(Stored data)
- Opening Delimiter -

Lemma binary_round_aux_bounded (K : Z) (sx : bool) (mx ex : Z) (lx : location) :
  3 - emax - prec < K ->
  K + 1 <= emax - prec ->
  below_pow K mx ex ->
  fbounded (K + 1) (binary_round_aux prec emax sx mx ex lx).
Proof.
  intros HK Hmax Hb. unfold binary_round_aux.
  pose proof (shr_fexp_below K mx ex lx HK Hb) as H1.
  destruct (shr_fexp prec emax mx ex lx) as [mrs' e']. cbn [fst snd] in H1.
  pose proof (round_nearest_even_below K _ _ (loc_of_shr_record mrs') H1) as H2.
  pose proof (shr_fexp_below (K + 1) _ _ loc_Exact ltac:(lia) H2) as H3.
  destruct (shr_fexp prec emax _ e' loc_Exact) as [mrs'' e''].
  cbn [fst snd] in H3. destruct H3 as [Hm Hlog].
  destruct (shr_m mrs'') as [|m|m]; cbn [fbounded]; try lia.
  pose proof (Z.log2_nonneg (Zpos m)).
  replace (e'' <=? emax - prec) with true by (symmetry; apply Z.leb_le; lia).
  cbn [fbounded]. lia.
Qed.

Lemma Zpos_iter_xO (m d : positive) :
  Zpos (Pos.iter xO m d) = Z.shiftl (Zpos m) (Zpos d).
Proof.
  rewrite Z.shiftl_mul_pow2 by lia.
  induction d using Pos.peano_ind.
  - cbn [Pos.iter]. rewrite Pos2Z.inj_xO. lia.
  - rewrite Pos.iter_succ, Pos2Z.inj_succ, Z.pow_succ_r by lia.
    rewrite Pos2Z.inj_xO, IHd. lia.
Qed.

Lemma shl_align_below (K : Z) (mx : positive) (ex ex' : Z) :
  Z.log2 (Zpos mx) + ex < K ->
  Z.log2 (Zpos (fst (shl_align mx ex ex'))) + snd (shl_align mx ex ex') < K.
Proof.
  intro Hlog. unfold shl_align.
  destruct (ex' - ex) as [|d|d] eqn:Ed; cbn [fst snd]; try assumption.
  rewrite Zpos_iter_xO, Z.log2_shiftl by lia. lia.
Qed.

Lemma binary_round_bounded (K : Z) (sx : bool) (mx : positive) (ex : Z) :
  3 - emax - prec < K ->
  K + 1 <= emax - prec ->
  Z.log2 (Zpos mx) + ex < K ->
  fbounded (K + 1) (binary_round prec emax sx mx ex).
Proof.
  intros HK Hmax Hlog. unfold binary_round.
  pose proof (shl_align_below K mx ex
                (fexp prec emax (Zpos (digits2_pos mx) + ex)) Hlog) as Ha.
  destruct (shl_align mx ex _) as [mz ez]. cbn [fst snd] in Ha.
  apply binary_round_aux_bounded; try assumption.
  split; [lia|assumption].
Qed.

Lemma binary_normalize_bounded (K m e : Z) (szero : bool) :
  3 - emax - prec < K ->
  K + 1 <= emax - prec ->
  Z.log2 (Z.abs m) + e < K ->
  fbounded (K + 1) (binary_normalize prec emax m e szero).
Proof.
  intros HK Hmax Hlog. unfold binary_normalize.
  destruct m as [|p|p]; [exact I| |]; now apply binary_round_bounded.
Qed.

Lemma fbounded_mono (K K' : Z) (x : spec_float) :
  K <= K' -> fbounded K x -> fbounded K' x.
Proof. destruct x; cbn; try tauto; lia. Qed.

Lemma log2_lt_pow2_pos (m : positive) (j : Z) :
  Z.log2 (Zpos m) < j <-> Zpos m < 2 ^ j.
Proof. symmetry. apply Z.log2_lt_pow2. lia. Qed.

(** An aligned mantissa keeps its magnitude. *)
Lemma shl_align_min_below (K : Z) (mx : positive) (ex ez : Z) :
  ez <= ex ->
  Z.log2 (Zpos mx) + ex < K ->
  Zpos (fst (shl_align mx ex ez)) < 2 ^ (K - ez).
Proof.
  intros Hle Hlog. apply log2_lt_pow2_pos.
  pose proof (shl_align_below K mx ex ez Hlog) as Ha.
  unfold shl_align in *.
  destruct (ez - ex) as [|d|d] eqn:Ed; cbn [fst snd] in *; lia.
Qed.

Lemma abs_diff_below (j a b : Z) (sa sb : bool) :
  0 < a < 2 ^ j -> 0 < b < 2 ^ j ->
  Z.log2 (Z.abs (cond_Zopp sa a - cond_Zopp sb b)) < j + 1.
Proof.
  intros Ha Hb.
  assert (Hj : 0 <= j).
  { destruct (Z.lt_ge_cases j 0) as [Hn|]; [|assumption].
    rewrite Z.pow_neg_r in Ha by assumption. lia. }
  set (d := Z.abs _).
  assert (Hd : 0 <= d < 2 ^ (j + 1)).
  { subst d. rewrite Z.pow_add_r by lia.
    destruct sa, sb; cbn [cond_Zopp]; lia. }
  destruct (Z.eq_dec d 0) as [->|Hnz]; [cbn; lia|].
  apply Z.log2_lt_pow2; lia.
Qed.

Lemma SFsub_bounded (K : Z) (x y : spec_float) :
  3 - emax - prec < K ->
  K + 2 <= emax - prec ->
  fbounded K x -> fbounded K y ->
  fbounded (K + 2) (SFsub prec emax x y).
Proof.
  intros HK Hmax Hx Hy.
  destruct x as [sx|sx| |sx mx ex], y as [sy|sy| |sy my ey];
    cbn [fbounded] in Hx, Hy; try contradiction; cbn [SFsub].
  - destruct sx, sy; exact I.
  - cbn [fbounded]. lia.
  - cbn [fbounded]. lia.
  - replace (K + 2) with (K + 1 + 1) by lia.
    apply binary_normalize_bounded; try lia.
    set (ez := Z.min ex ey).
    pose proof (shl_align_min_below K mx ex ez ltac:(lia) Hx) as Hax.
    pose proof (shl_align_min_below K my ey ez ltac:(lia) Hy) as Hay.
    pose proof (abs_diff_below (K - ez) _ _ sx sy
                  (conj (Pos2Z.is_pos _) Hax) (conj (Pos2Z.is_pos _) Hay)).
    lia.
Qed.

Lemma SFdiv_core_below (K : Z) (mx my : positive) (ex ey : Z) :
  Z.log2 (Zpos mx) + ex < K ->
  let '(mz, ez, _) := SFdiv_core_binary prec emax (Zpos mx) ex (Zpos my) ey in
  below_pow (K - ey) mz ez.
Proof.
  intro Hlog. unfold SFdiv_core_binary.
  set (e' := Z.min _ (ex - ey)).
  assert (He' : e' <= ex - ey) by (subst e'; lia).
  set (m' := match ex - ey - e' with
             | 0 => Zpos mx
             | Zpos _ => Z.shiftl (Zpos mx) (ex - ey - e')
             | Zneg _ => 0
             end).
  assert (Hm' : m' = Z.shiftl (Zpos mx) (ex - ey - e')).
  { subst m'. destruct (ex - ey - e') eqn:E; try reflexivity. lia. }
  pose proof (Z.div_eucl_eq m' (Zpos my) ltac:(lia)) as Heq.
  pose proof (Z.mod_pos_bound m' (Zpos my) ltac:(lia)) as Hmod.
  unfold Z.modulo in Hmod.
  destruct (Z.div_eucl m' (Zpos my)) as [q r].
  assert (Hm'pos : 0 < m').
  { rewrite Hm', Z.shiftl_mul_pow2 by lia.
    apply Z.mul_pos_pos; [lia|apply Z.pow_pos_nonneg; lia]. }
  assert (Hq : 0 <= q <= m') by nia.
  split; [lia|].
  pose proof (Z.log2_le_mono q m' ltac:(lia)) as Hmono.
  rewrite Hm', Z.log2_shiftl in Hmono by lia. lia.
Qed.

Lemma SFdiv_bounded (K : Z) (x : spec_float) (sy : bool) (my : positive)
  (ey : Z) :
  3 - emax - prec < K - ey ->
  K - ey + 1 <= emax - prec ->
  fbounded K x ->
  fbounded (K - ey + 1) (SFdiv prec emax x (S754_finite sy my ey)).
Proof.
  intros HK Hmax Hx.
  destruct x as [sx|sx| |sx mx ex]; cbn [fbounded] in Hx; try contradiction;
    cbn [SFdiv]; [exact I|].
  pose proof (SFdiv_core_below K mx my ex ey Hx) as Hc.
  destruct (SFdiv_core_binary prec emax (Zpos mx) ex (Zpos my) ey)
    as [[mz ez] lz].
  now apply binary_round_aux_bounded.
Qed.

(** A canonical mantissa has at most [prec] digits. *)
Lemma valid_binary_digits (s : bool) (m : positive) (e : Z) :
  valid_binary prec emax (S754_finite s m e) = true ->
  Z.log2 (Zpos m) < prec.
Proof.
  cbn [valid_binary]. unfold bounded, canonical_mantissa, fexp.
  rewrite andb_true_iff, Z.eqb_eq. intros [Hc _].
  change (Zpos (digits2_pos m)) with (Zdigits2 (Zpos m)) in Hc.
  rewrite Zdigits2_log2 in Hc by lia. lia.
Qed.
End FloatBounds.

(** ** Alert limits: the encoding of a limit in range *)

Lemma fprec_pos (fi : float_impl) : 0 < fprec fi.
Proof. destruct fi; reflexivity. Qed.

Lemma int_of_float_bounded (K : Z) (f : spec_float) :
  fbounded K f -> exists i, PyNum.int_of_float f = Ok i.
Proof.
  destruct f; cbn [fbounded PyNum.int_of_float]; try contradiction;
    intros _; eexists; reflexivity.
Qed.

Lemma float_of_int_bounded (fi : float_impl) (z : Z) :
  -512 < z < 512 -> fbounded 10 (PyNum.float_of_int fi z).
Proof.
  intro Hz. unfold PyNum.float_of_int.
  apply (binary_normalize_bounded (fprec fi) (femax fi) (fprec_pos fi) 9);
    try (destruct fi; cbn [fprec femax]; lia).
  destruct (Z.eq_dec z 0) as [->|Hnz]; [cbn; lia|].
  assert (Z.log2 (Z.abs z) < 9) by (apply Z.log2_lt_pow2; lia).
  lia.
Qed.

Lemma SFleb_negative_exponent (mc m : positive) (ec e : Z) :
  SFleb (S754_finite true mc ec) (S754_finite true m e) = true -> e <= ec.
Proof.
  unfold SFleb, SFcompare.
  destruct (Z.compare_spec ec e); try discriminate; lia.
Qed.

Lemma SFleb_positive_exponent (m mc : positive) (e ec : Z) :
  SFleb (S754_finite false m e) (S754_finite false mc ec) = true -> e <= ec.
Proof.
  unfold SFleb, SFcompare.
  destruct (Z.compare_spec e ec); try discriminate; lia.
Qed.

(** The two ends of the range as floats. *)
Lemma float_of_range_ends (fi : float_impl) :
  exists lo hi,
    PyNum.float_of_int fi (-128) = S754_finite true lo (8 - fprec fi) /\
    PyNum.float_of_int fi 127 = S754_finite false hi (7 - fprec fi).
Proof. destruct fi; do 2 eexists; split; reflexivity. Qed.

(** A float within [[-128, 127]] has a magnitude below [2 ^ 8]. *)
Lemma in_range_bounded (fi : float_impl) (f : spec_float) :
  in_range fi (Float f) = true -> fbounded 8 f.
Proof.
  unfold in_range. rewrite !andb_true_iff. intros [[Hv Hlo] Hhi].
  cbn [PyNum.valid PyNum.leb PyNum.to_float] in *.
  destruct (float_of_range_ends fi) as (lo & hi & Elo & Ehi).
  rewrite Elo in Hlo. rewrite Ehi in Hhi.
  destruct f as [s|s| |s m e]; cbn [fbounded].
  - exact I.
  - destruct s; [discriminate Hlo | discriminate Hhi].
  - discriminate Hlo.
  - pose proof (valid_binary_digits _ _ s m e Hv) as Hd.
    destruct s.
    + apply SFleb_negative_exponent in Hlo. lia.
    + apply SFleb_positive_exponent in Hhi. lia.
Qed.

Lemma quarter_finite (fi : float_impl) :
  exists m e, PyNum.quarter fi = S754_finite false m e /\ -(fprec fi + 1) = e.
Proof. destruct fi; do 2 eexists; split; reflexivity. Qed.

- Closing Delimiter -

About this exercise: Report the number of lines in the entries above that include the string "assert". Give nothing but the number.

Completed exercise: 7